Freely You Have Received, Freely Give

I think I possibly just had the best weekend of my life. 

It all began Friday night when eight of my very best friends came to my house so we could spend the weekend all together again. My house was not build to house extra girls on top of our family of four, but we made it work. And it made my heart smile to wake up on the couch Saturday morning to see our living room literally covered with my sweetest friends. I am not sure I could even see the carpet. 


To my best friends, thank you for loving me. 

In addition to being surrounded by my closest friends and family this whole weekend, I also got to be a part of a marvelous send-off party on Saturday night. The potluck was pretty good I hear, but I can't say I ate too much of it. My heart was fed instead. I cannot believe the love and encouragement that I felt and received during those hours. Thank you to everyone who came. You were a part of something that I will treasure for the rest of my life, and God used you to remind me of his amazing love and presence. 


To my friends, family, and supporters, thank you for loving me. 

Then on Sunday morning, I worshipped with my family at Pleasant Valley, and they commissioned me and my family with a prayer and blessing. That makes three churches now - so I must also thank Fellowship in Searcy and the Summit here in North Little Rock, both of whom also have prayed over me and sent me out with love and strength in Jesus. 

To the Body of Christ, thank you for loving me. 

Finally, I was able to fellowship and celebrate Jesus with my small group one last time on Sunday night. As they have so faithfully done over the last few weeks, they laid hands on me and prayed over me again.

To my K-group, thank you for loving me. 

To top it all off, one of my sweet friends in the group bought strawberry ice cream (my favorite!) to share. I made a pact about a week ago to eat a bowl of strawberry ice cream every day before I leave. So far, so good.

I laid in bed later that night, unable to fall asleep. Although my body was exhausted from such big events all in one weekend, my heart was very alive and overcome with thanksgiving. I didn't know that thankfulness could keep you awake at night...until now. 

"You know what?" I asked my friend sleeping on the trundle bed beside me. "I wish I could take how I feel right now - this emotion - and bottle it up and keep it forever! I wish I could pack it with me, take it all the way to Africa, and open it up anytime so that I can feel this way any time I want to." 

As I searched for words to describe how I was feeling, I said "I think this is what love feels like." I feel so loved and supported by so many people, and I know without a shadow of a doubt that I am not alone. I feel like I am surrounded on all sides with prayer and that I am being held up from underneath by the faith and love of the body of Christ. 

To Jesus, thank you for loving me. 

And I hear the Lord say, "Freely you have received. Freely give." 

The love I have in Christ and through his people is bubbling up and overflowing like a fresh water spring. I am spilling over already, and I have a huge storehouse of love to share with the people of Burkina Faso. 
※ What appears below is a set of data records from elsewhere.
(** One round on an available store whose uploads succeed. *)
Lemma FlushNextBatch_round url send io io1 io2 w q :
  (∀ b, send b = None) →
  o_loaded (w_outbox w) = true → o_closed (w_outbox w) = false → o_events (w_outbox w) = q →
  NoDup (ids q) →
  let '(w', r) := FlushNextBatch (Some url) send id id io io1 io2 w in
  ∃ over, q ≡ₚ uploaded io w ++ over ++ o_events (w_outbox w') ∧
    o_events (w_outbox w') `sublist_of` q ∧
    Forall (λ e, unsendable outboxBatchByteBudget e = true) over ∧
    Forall (λ e, unsendable outboxBatchByteBudget e = false) (uploaded io w) ∧
    (q ≠ [] → uploaded io w ++ over ≠ []) ∧
    fr_Err r = None ∧ fr_Pending r = length (o_events (w_outbox w')) ∧ fr_Sent r = length (uploaded io w) ∧
    o_loaded (w_outbox w') = true ∧ o_closed (w_outbox w') = false.
Proof.
  intros Hsend Hl Hc Hq Hnd.
  assert (Hload : loadLocked io w = (w, true)) by (unfold loadLocked; by rewrite Hl).
  unfold FlushNextBatch, uploaded, flushSelect. rewrite Hc, Hload. cbn [negb]. rewrite Hq.
  destruct q as [|first rest].
  { simpl. exists []. rewrite Hq. split_and!; done || (by constructor) || by rewrite Hl. }
  destruct (outboxUploadBatch_selected first rest outboxBatchSize outboxBatchByteBudget eq_refl) as (s & Heq & Hs).
  pose proof (outboxUploadBatch_progress first rest outboxBatchSize outboxBatchByteBudget eq_refl) as Hprog.
  rewrite Heq in Hprog |- *. simpl in Hprog. cbn [snd].
  set (q := first :: rest) in *. destruct Hs as [Hb Hid Ho Hu _ _ _ _ _].
  (* the discard of what no request can carry *)
  assert (Hdisc : let '(w1, p) := discardOversized (oversized s) (length q) io1 (id w) in
    o_events (w_outbox w1) = List.filter (λ e, negb (sentIn (oversized s) e)) q ∧
    p = length (o_events (w_outbox w1)) ∧
    o_loaded (w_outbox w1) = true ∧ o_closed (w_outbox w1) = false).
  { unfold discardOversized, id. destruct (oversized s) as [|o over] eqn:Eo.
    - rewrite Hq. split_and!; [|done..]. symmetry. by apply filter_bool_all.
    - pose proof (removeSent_events (o :: over) io1 w Hc) as Hr. rewrite Hq, Hl in Hr.
      by destruct (removeSent (o :: over) io1 w). }
  destruct (discardOversized (oversized s) (length q) io1 (id w)) as [w1 p].
  destruct Hdisc as (He1 & -> & Hl1 & Hc1).
  pose proof (removed_permutation q (oversized s) Hnd Ho) as Hp1.
  set (q1 := List.filter _ q) in *.
  assert (Hb1 : batch s `sublist_of` q1).
  { assert (Hself : List.filter (λ e, negb (sentIn (oversized s) e)) (batch s) = batch s).
    { apply filter_bool_all. intros e He. destruct (sentIn (oversized s) e) eqn:E; [|done]. exfalso.
      assert (e ∈ q) as Heq' by by eapply elem_of_sublist.
      apply (sentIn_elem q) in E; [|done..].
      destruct (proj1 (Forall_forall _ _) Hid e He) as [_ Hs1].
      pose proof (proj1 (Forall_forall _ _) Hu e E) as Hs2. simpl in Hs2. congruence. }
    rewrite <- Hself. unfold q1. clear -Hb.
    induction Hb as [|x l k _ IH|x l k _ IH]; simpl; [done|..];
      destruct (negb (sentIn (oversized s) x)); try done; by constructor. }
  assert (Hnd1 : NoDup (ids q1)).
  { eapply sublist_NoDup; [exact Hnd|]. apply fmap_sublist, filter_bool_sublist. }
  assert (Hne : batch s ++ oversized s ≠ []).
  { intros [Hx Hy]%app_eq_nil. destruct Hprog as [Hin|Hin]; rewrite ?Hx, ?Hy in Hin; by apply elem_of_nil in Hin. }
  assert (Hsendable : Forall (λ e, unsendable outboxBatchByteBudget e = false) (batch s)).
  { eapply Forall_impl; [exact Hid|]. by intros e [_ ?]. }
  destruct (batch s) as [|b0 bs] eqn:Eb.
  - exists (oversized s). rewrite He1. cbn [id app]. split_and!; try done. apply filter_bool_sublist.
  - unfold post. rewrite Hsend. unfold id. rewrite <- Eb in *.
    pose proof (removeSent_events (batch s) io2 w1 Hc1) as Hr. rewrite He1 in Hr.
    pose proof (removed_permutation q1 (batch s) Hnd1 Hb1) as Hp2.
    destruct (removeSent (batch s) io2 w1) as [w2 n]. destruct Hr as (He2 & -> & Hl2 & Hc2).
    exists (oversized s). rewrite He2. cbn [fr_Err fr_Pending fr_Sent]. split_and!; try done.
    + rewrite Hp1 at 1. rewrite Hp2 at 1. rewrite !app_assoc, (Permutation_app_comm (oversized s)). done.
    + etrans; [apply filter_bool_sublist|apply filter_bool_sublist].
    + by rewrite Hl2.
Qed.
Lemma punchSpend_law rate burst t now b :
  0 <= rate → 0 <= burst → goodBucket burst t b → (t <= now)%Z → (now <= horizon)%Z →
  let '(ok, b') := punchSpend rate burst now b in
  goodBucket burst now b' ∧
  available rate burst now (Some b') + (if ok then 1 else 0) <= available rate burst now (Some b).
Proof.
  intros Hr Hb Hg Ht Hh. pose proof (elapsed_exact t now b burst Hg Ht Hh) as He. destruct Hg as [Htok Hl].
  unfold punchSpend. set (e := seconds _) in *. cbn [flt of_int exact fmul fadd fsub].
  assert (e * rate == secs (now - lastSeen b) * rate) as Hm by (by rewrite He).
  assert (0 <= secs (now - lastSeen b) * rate) as Hx by (apply Qmult_le_0_compat; [apply secs_nonneg; lia|done]).
  pose proof (available_cases rate burst now b) as Hav. cbv zeta in Hav.
  set (t1 := if qlt burst _ then burst else _).
  assert (Ht1 : 0 <= t1 <= burst ∧ t1 <= available rate burst now (Some b)).
  { unfold t1. destruct (qlt burst _) eqn:E; [apply qlt_spec in E|apply qlt_false in E];
      destruct Hav as [[H1 H2]|[H1 H2]]; lra. }
  change (inject_Z 1) with 1. destruct (qlt t1 1) eqn:E1.
  - split; [split; cbn [tokens lastSeen]; [lra|lia]|]. set (b2 := {| tokens := t1; lastSeen := now |}).
    assert (lastSeen b2 = now) as Hl2 by done. rewrite <- Hl2 at 1.
    rewrite available_now by (cbn [b2 tokens]; lra). cbn [b2 tokens]. lra.
  - apply qlt_false in E1. split; [split; cbn [tokens lastSeen]; [lra|lia]|].
    set (b2 := {| tokens := t1 - 1; lastSeen := now |}).
    assert (lastSeen b2 = now) as Hl2 by done. rewrite <- Hl2 at 1.
    rewrite available_now by (cbn [b2 tokens]; lra). cbn [b2 tokens]. lra.
Qed.

(** A request of a map of buckets. *)
Lemma reflectAllow_law rate burst t now key m :
  0 <= rate → 1 <= burst → goodBuckets burst t m → (0 <= t <= now)%Z → (now <= horizon)%Z →
  let '(ok, m') := reflectAllow rate burst key now m in
  goodBuckets burst now m' ∧
  ∀ k, available rate burst now (m' !! k) + (if decide (Some k = Some key) then if ok : bool then 1 else 0 else 0)
       <= available rate burst now (m !! k).
Proof.
  intros Hr Hb Hm Ht Hh. unfold reflectAllow. destruct (m !! key) as [b|] eqn:Hkey.
  - pose proof (punchSpend_law rate burst t now b Hr ltac:(lra) (Hm _ _ Hkey) ltac:(lia) Hh) as Hs.
    destruct (punchSpend rate burst now b) as [ok b']. destruct Hs as [Hg' Hav].
    split; [by eapply goodBuckets_insert; [exact Hm|lia|]|].
    intros k. destruct (decide (Some k = Some key)) as [[= ->]|Hne].
    + rewrite lookup_insert_eq, Hkey. done.
    + rewrite lookup_insert_ne by congruence. lra.
  - cbn [fsub of_int exact]. change (inject_Z 1) with 1. set (b2 := {| tokens := burst - 1; lastSeen := now |}).
    split; [eapply goodBuckets_insert; [exact Hm|lia|]; split; cbn [b2 tokens lastSeen]; [lra|lia]|].
    intros k. destruct (decide (Some k = Some key)) as [[= ->]|Hne].
    + rewrite lookup_insert_eq, Hkey. assert (lastSeen b2 = now) as Hl2 by done. rewrite <- Hl2 at 1.
      rewrite available_now by (cbn [b2 tokens]; lra). cbn [b2 tokens]. unfold available. lra.
    + rewrite lookup_insert_ne by congruence. lra.
Qed.

(** Pruning buckets idle for as long as a full refill takes is harmless. *)
Lemma prune_law rate burst t now idle m :
  0 <= rate → goodBuckets burst t m → (t <= now)%Z → burst <= rate * secs idle →
  goodBuckets burst t (prune (time_add now (- idle)) m) ∧
  ∀ k, available rate burst now (prune (time_add now (- idle)) m !! k) <= available rate burst now (m !! k).
Proof.
  intros Hr Hm Ht Hidle. unfold prune. apply filter_law; [done|done|done|].
  intros k b Hkb Hn. simpl in Hn. apply not_false_is_true in Hn. unfold time_before, time_add in Hn.
  apply Z.ltb_lt in Hn. destruct (Hm k b Hkb) as [Htok Hl].
  assert (secs (now - lastSeen b) == secs idle + secs (now - lastSeen b - idle)) as Hs.
  { rewrite <- secs_add. f_equiv. lia. }
  assert (0 <= secs (now - lastSeen b - idle) * rate) as Hx
    by (apply Qmult_le_0_compat; [apply secs_nonneg; lia|done]).
  assert (secs (now - lastSeen b) * rate == rate * secs idle + secs (now - lastSeen b - idle) * rate) as Hmul
    by (rewrite Hs; ring).
  lra.
Qed.

(** The reflector: requests, and the prune of its collector. *)
Definition reflectorStep (rate burst : Q) (idle : Z) (key : option string) (now : Z) (m : buckets Q) : bool * buckets Q :=
  match key with
  | Some ip => reflectAllow rate burst ip now m
  | None => (false, prune (time_add now (- idle)) m)
  end.

Lemma reflector_laws rate burst idle :
  0 <= rate → 1 <= burst → burst <= rate * secs idle →
  limiterLaws (reflectorStep rate burst idle) (λ m k, m !! k) (goodBuckets burst) (λ _, True) rate burst.
Proof.
  intros Hr Hb Hidle. split; [done|lra| |].
  - intros t m k Hm. destruct (m !! k) eqn:E; [by eapply Hm|done].
  - intros t m [key|] now Hm Ht Hh _; simpl; [by apply (reflectAllow_law rate burst t)|].
    destruct (prune_law rate burst t now idle m Hr Hm ltac:(lia) Hidle) as [Hg Hav]. split.
    + intros k b Hkb. eapply goodBucket_later; [by eapply Hg|lia].
    + intros k. specialize (Hav k). lra.
Qed.

(** The hub, which prunes on the way. *)
Definition hubStep (rate burst : Q) (key : option string) (now : Z) (l : punchLimiter Q) : bool * punchLimiter Q :=
  match key with Some key => punchAllow rate burst key now l | None => (false, l) end.

Lemma hub_laws rate burst :
  0 <= rate → 1 <= burst → burst <= rate * secs limiterIdleTTL →
  limiterLaws (hubStep rate burst) (λ l k, pl_buckets l !! k) (λ t l, goodBuckets burst t (pl_buckets l))
    (λ _, True) rate burst.
Proof.
  intros Hr Hb Hidle. split; [done|lra| |].
  - intros t l k Hm. destruct (pl_buckets l !! k) eqn:E; [by eapply Hm|done].
  - intros t l [key|] now Hm Ht Hh _; simpl.
    2: { split; [intros k b Hkb; eapply goodBucket_later; [by eapply Hm|lia]|]. intros k. lra. }
    unfold punchAllow.
    assert (Hp : goodBuckets burst t (pl_buckets (pruneLocked now l)) ∧
              ∀ k, available rate burst now (pl_buckets (pruneLocked now l) !! k) <=
                   available rate burst now (pl_buckets l !! k)).
    { unfold pruneLocked. destruct (_ <? _)%Z; [split; [done|intros; lra]|].
      by apply prune_law; [|done|lia|]. }
    destruct Hp as [Hg1 Hav1].
    pose proof (reflectAllow_law rate burst t now key (pl_buckets (pruneLocked now l)) Hr Hb Hg1 Ht Hh) as Ha.
    destruct (reflectAllow rate burst key now _) as [ok m']. destruct Ha as [Hg2 Hav2]. cbn [pl_buckets].
    split; [done|]. intros k. specialize (Hav1 k). specialize (Hav2 k). lra.
Qed.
But that's not all. As my friend and I stared into the comfortable darkness of my bedroom, I continued to try to explain how I felt. "And I think this is also what real faith feels like." 
 
Feeling such love makes me also feel such faith. Love really does cover all fears. Actually, it's more like love suffocates fear - fear just dies in the presence of love. Love leaves lies powerless. Therefore, I have never been more sure of anything in my life. That is, Africa is the next step in this lifelong adventure of following Jesus. And I am so so ready to go. I have a joy that can only come from believing in God's promises. 

After months of intense physical, spiritual, emotional, and mental preparation...I have a new emotion to write about. I don't know what to call it except to say that it's what real faith feels like. I wonder if it's how David felt when he faced Goliath, or how Daniel felt when he was thrown into the pit of lions, or how Peter felt when he stepped out of that boat and onto the water. It feels like the battle between truth and lies has been won. It feels like doubts and fears have been conquered. It feels like nothing can hold me back. It feels like a ready, steady heart. It feels like I believe in Jesus with all my heart. 

"You can keep this feeling with you forever," my friend responded. "It is in your heart, and the Holy is a seal on your heart." 

With that image in my mind, I finally fell fast asleep. There must be a little treasure box in the deepest part of our hearts where our real faith is hidden and secured in Christ, sealed by the Holy Spirit, and accessible anytime and everytime we need to access it, which for me right now is every moment.